Return only the count of lines in the listing below where the word "task" appears.

Provided information:
───

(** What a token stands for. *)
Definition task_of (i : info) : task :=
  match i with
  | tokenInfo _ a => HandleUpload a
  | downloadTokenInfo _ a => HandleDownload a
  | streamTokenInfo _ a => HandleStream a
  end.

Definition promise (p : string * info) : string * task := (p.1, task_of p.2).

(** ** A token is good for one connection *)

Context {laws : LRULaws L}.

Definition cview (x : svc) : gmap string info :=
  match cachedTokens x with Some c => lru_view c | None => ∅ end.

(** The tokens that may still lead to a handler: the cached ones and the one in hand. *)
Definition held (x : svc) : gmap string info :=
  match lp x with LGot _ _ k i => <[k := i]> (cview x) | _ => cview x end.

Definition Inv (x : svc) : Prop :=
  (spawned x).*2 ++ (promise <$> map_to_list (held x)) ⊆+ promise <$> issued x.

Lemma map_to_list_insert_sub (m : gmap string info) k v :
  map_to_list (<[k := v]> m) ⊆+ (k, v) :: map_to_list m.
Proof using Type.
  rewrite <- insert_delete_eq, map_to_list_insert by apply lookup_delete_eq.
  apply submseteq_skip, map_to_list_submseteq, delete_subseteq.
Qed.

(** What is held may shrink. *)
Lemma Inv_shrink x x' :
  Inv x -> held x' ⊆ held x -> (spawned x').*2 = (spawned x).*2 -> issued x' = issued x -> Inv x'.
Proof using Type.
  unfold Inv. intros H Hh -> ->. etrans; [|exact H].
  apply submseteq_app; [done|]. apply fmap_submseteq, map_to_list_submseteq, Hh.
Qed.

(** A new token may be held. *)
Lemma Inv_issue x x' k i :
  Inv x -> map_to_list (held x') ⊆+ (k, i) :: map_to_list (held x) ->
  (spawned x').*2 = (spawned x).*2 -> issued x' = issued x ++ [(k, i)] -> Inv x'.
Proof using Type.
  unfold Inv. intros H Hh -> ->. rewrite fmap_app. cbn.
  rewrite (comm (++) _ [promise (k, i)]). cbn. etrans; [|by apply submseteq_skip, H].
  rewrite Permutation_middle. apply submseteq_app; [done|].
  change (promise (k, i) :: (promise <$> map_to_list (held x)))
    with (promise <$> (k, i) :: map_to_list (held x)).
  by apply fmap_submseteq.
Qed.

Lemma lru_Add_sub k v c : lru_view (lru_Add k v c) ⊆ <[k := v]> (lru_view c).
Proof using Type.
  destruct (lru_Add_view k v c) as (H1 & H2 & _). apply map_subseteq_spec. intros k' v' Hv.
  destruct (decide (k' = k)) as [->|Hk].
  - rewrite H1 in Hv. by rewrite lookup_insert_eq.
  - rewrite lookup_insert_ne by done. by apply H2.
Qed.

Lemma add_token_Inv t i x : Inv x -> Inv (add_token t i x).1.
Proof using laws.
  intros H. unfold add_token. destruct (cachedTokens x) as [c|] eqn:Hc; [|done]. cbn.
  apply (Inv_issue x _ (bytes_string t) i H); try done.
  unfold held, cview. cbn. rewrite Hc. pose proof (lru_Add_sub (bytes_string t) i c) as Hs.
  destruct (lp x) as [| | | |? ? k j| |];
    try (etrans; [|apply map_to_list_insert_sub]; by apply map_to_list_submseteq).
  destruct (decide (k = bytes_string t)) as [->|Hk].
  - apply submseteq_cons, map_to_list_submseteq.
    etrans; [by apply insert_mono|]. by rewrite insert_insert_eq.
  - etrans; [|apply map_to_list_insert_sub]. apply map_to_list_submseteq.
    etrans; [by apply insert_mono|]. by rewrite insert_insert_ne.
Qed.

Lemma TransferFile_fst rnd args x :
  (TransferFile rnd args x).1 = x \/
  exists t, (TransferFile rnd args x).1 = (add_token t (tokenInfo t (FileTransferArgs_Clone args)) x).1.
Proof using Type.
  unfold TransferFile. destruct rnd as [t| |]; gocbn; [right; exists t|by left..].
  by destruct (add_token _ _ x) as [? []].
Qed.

───

Result: 2